→ Exercise details:
Beginning with the first line below, please restate each line exactly, down to and including the line containing "shape types t1".

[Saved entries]
Lemma renumberFingers_ok types sz t : between types t ->
  exists t' send, renumberFingers sz t = Some (t', send) /\ shape types t' /\ lastFingerCount t' = lastFingerCount t /\
    mapped (if send then clampedFingerCount t' else lastFingerCount t') t'.
Proof.
  intros [S L]. unfold renumberFingers.
  (* three and more fingers that stay *)
  assert (H1 : exists t1, (if (clampedFingerCount t =? lastFingerCount t) && (3 <=? clampedFingerCount t) then imagineFingers sz t else Some t) = Some t1 /\
    shape types t1 /\ lastFingerCount t1 = lastFingerCount t /\ mapped (lastFingerCount t) t1).
  { destruct (_ && _); [|by exists t]. destruct (imagineFingers_neutral types sz t S) as (t1 & -> & S1 & R1 & L1).
    exists t1. split; [done|]. split; [done|]. split; [by apply rest_last|]. by apply (mapped_same types _ t). }
  destruct H1 as (t1 & -> & S1 & C1 & L1). rewrite <- C1 in L1 |- *. clear t S L C1. cbn [mbind option_bind].
  (* one finger that stays *)
  assert (H2 : exists t2, (if (clampedFingerCount t1 =? lastFingerCount t1) && (clampedFingerCount t1 =? 1) then unpressJump t1 else Some t1) = Some t2 /\
    shape types t2 /\ lastFingerCount t2 = lastFingerCount t1 /\ mapped (lastFingerCount t1) t2).
  { destruct (_ && _) eqn:E; [|by exists t1]. apply andb_prop in E as [E1%Z.eqb_eq E2%Z.eqb_eq]. rewrite E2 in E1. rewrite <- E1 in *.
    destruct (unpressJump_ok types t1 S1) as (t2 & -> & S2 & L2 & C2); [done|done|].
    exists t2. split; [done|]. split; [done|]. split; [done|]. by apply (mapped_same types _ t1). }
  destruct H2 as (t2 & -> & S2 & C2 & L2). rewrite <- C2 in L2 |- *. clear t1 S1 L1 C2. cbn [mbind option_bind].
  destruct (waitForAgm t2 && negb (wasSkipped t2)).
  { set (t3 := {| t2 with wasSkipped := true |}). assert (S3 : shape types t3) by (destruct S2; by split).
    exists t3, false. split; [done|]. split; [done|]. split; [done|]. by apply (mapped_same types (lastFingerCount t2) t2). }
  set (t3 := if waitForAgm t2 then _ else t2).
  assert (H3 : shape types t3 /\ same_links t2 t3 /\ same_count t2 t3).
  { subst t3. destruct (waitForAgm t2); [|done]. split; [destruct S2; by split|done]. }
  clearbody t3. destruct H3 as (S3 & K3 & C3 & _). rewrite <- C3. apply (mapped_same types _ _ _ S2 S3 K3) in L2. rewrite <- C3 in L2.
  clear t2 S2 K3 C3.
  assert (H4 : exists t4, (if clampedFingerCount t3 =? lastFingerCount t3 then Some t3 else changeFingers t3) = Some t4 /\
    shape types t4 /\ same_count t3 t4 /\ mapped (clampedFingerCount t3) t4).
  { destruct (Z.eqb_spec (clampedFingerCount t3) (lastFingerCount t3)) as [E|E].
    - exists t3. rewrite E. done.
    - apply (changeFingers_ok types); [done|congruence|done]. }
  destruct H4 as (t4 & -> & S4 & [C4 D4] & L4). cbn [mbind option_bind]. rewrite <- D4 in L4.
  destruct (renumber_rest types t4 S4 L4) as (t5 & -> & S5 & [C5 D5] & L5). exists t5, true. split; [done|]. split; [done|].
  split; [congruence|]. by rewrite D5.
Qed.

→ Solution:
Lemma renumberFingers_ok types sz t : between types t ->
  exists t' send, renumberFingers sz t = Some (t', send) /\ shape types t' /\ lastFingerCount t' = lastFingerCount t /\
    mapped (if send then clampedFingerCount t' else lastFingerCount t') t'.
Proof.
  intros [S L]. unfold renumberFingers.
  (* three and more fingers that stay *)
  assert (H1 : exists t1, (if (clampedFingerCount t =? lastFingerCount t) && (3 <=? clampedFingerCount t) then imagineFingers sz t else Some t) = Some t1 /\
    shape types t1 /\ lastFingerCount t1 = lastFingerCount t /\ mapped (lastFingerCount t) t1).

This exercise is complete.